Sixty Warriors Carried the Priestly Blessing
Behold the litter of Solomon: sixty warriors around it, all of them holding swords, all of them practiced in war, each one with his sword on his thigh against the terrors of the night. Shir HaShirim Rabbah counts the letters. The Priestly Blessing, may the Lord bless you and keep you, may the Lord make His face shine upon you and be gracious to you, may the Lord lift His face toward you and give you peace, contains exactly sixty letters. The sixty warriors are those sixty letters. Solomon's bed is the space held open by the blessing, protected by the words that God commanded Aaron and his sons to place on the children of Israel. The sword on the thigh is the letter fully formed, ready to be pronounced. The terror of the night is every force that seeks to find a gap between the blessing and the one being blessed. The warriors stand because the letters stand, because the blessing was given to be repeated morning and evening for as long as Israel has priests and names.
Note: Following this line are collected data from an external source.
(* ===== verification/_CoqProject ===== *)
-Q . S2P
Prelude.v
GoStrings.v
Regex.v
ShellMatch.v
ShellMatchFacts.v
Rules.v
Precedence.v
Mode.v
DenialTracking.v
SessionStore.v
BashLex.v
BashSecurity.v
ReadOnly.v
Paths.v
PathResolution.v
PathValidation.v
Persist.v
PersistFacts.v
CriticalPath.v
RiskClassifier.v
Evaluator.v
EvaluatorFacts.v
ModeTransition.v
ShadowedRules.v
Prompter.v
Heap.v
TurnQueue.v
QueueProcessor.v
ProcessorLoop.v
GoBase.v
RunCost.v
RunUsage.v
RunUsageFacts.v
RunBooks.v
RunSystem.v
RunProperties.v
RunWaiters.v
RunCheckpoint.v
RunLedger.v
RunPublish.v
RunDurable.v
RunReplay.v
ProviderUsage.v
RunOwner.v
ModelCall.v
Retry.v
CallProperties.v
StreamEnd.v
Cron.v
CronTasks.v
RuntimeItem.v
InputCoordinator.v
InputFacts.v
InputInvariant.v
InputRun.v
InputRecovery.v
InputLife.v
InputClaims.v
InputProperties.v
Messages.v
ReloadPairing.v
ApiNormalize.v
ToolSchedule.v
ToolGuard.v
ToolExecutor.v
ToolExecutorFacts.v
GoalData.v
GoalPersistence.v
GoalService.v
GoalCalls.v
GoalMachine.v
GoalFacts.v
GoalRefinement.v
GoalSimulation.v
GoalBooks.v
GoalProperties.v
RuntimeEvents.v
RuntimeStore.v
RuntimeStoreFacts.v
RuntimeStoreProperties.v
(** [existsb] and [forallb] as statements on membership. *)
Lemma existsb_elem_of (f : A -> bool) l :
  existsb f l = true <-> exists x, x ∈ l /\ f x = true.
Proof.
  rewrite existsb_exists. split; intros (x & Hx & Hf); exists x;
    [rewrite list_elem_of_In|rewrite <- list_elem_of_In]; auto.
Qed.

Lemma forallb_elem_of (f : A -> bool) l :
  forallb f l = true <-> forall x, x ∈ l -> f x = true.
Proof.
  rewrite forallb_forall. split; intros H x Hx; apply H;
    [rewrite <- list_elem_of_In|rewrite list_elem_of_In]; auto.
Qed.

Lemma prefix_of_app_l_inv l1 l2 l3 : l1 ++ l2 `prefix_of` l1 ++ l3 -> l2 `prefix_of` l3.
Proof. intros [k Hk]. exists k. rewrite <- app_assoc in Hk. by simplify_list_eq. Qed.
End list_lemmas.

(** A sum over a list when one element changes. *)
Lemma sum_list_with_insert {A} (f : A -> nat) (l : list A) i x y :
  l !! i = Some x -> sum_list_with f (<[i := y]> l) + f x = sum_list_with f l + f y.
Proof.
  revert i. induction l as [|a l IH]; intros [|i] Hi; try done.
  - injection Hi as ->. cbn. lia.
  - specialize (IH i Hi). change (<[S i := y]> (a :: l)) with (a :: <[i := y]> l).
    cbn [sum_list_with]. lia.
Qed.

(** ** Finite sequences of steps *)

Section steps.
Context {S L : Type} (step : S -> L -> S -> Prop).

Inductive steps : S -> list L -> S -> Prop :=
| steps_nil s : steps s [] s
| steps_cons s1 l s2 ls s3 :
    step s1 l s2 -> steps s2 ls s3 -> steps s1 (l :: ls) s3.

Lemma steps_invariant (P : S -> Prop) :
  (forall s l s', P s -> step s l s' -> P s') ->
  forall s ls s', steps s ls s' -> P s -> P s'.
Proof. intros Hp s ls s'. induction 1; eauto. Qed.

Lemma steps_snoc s ls s1 l s2 : steps s ls s1 -> step s1 l s2 -> steps s (ls ++ [l]) s2.
Proof. induction 1; intros; cbn; econstructor; eauto. constructor. Qed.

Lemma steps_app s1 ls s2 ls' s3 : steps s1 ls s2 -> steps s2 ls' s3 -> steps s1 (ls ++ ls') s3.
Proof. induction 1; intros; cbn; [done|]. econstructor; eauto. Qed.
End steps.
Solomon's Wisdom Was Matched to His Song
God gave Solomon wisdom, understanding, and breadth of heart like the sand on the seashore. He spoke three thousand proverbs. He sang a thousand and five songs. He spoke about trees, from the cedar of Lebanon to the hyssop that grows from the wall. He spoke about animals, birds, creeping things, and fish. People came from all nations to hear his wisdom. Shir HaShirim Rabbah places the Song of Songs at the height of that output, not just one song among a thousand and five, but the song of songs, the song that stands above the rest the way the Sabbath stands above the six ordinary days. The wisdom that could speak about trees and fish and creeping things found in the Song its fullest voice because the Song spoke about the thing that none of the proverbs could fully contain: what passes between lover and beloved when the terms are finally adequate to the relationship.
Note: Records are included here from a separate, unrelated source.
Definition ContainsAny (s chars : bytes) : bool :=
  existsb (fun c => bool_decide (c ∈ chars)) s.

Fixpoint IndexAny (s chars : bytes) : option nat :=
  match s with
  | [] => None
  | a :: s' => if bool_decide (a ∈ chars) then Some 0 else S <$> IndexAny s' chars
  end.

(** [strings.Count] of a non-empty [sub]: non-overlapping occurrences; [skip]
    bytes are still part of the last one found. *)
Fixpoint count_from (sub : bytes) (skip : nat) (s : bytes) : nat :=
  match s with
  | [] => 0
  | _ :: s' =>
      match skip with
      | S k => count_from sub k s'
      | O => if HasPrefix s sub then S (count_from sub (length sub - 1) s')
             else count_from sub 0 s'
      end
  end.

Definition Count (s sub : bytes) : nat := count_from sub 0 s.

(** [strings.ReplaceAll] of a non-empty [old]. *)
Fixpoint replace_from (old new : bytes) (skip : nat) (s : bytes) : bytes :=
  match s with
  | [] => []
  | c :: s' =>
      match skip with
      | S k => replace_from old new k s'
      | O => if HasPrefix s old then new ++ replace_from old new (length old - 1) s'
             else c :: replace_from old new 0 s'
      end
  end.

Definition ReplaceAll (s old new : bytes) : bytes := replace_from old new 0 s.

(** [strings.SplitN(s, sep, n)] for a non-empty [sep] and [n > 0]; [limit] is
    the number of cuts still allowed, [None] for [strings.Split]. *)
Fixpoint split_from (sep : bytes) (limit : option nat) (skip : nat) (cur s : bytes)
    : list bytes :=
  match s with
  | [] => [reverse cur]
  | c :: s' =>
      match skip with
      | S k => split_from sep limit k cur s'
      | O =>
          if HasPrefix s sep then
            match limit with
            | Some 0 => [reverse cur ++ s]
            | Some (S l) => reverse cur :: split_from sep (Some l) (length sep - 1) [] s'
            | None => reverse cur :: split_from sep None (length sep - 1) [] s'
            end
          else split_from sep limit 0 (c :: cur) s'
      end
  end.

Definition Split (s sep : bytes) : list bytes := split_from sep None 0 [] s.
Definition SplitN (s sep : bytes) (n : nat) : list bytes := split_from sep (Some (n - 1)) 0 [] s.

Fixpoint Join (l : list bytes) (sep : bytes) : bytes :=
  match l with
  | [] => []
  | [x] => x
  | x :: l' => x ++ sep ++ Join l' sep
  end.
Ezra Opened the Door After the Exile
I opened to my beloved, but my beloved had turned and gone. Shir HaShirim Rabbah reads Ezra in that verse. After the Babylonian exile, when Cyrus permitted return, the community that came back was smaller than what had been taken. The Temple they built was smaller than what had been destroyed. The door that was opened was opened by Ezra's hands, the scribe who reorganized the Torah reading, who gathered the community in the square before the Water Gate, who read from the book from early morning until midday while the people wept. Ezra opened the door to covenant renewal after the beloved had, apparently, turned and gone. He found the footsteps of the one who had withdrawn still warm in the courtyard. The myrrh on the handles of the door was still there. The door was opened. The door had to be opened. Whether the beloved had gone entirely or was still nearby was the question the returning community could not stop asking.
Cyrus Stood at the Threshold and Hesitated
Cyrus of Persia issued the decree that allowed the exiles to return to Zion and rebuild the Temple. Shir HaShirim Rabbah holds that decree in both hands and finds it insufficient. Cyrus acted in the days when the prophecy of Isaiah and Jeremiah required someone to act. He was named by Isaiah over a century before his birth as the one who would say of Jerusalem, she shall be rebuilt. He gave permission. He returned the Temple vessels. But he did not come himself. He stood outside the story he had made possible and let others walk through the door his edict had opened. The Midrash reads Cyrus in the Song's moment where the beloved delays: I have taken off my robe, how shall I put it on again? The permission was given without the full body of the permission-giver following it in. Cyrus hesitated at the threshold that he himself had unlocked, and the return was real but also incomplete. The beloved's withdrawal left traces on every door that was opened.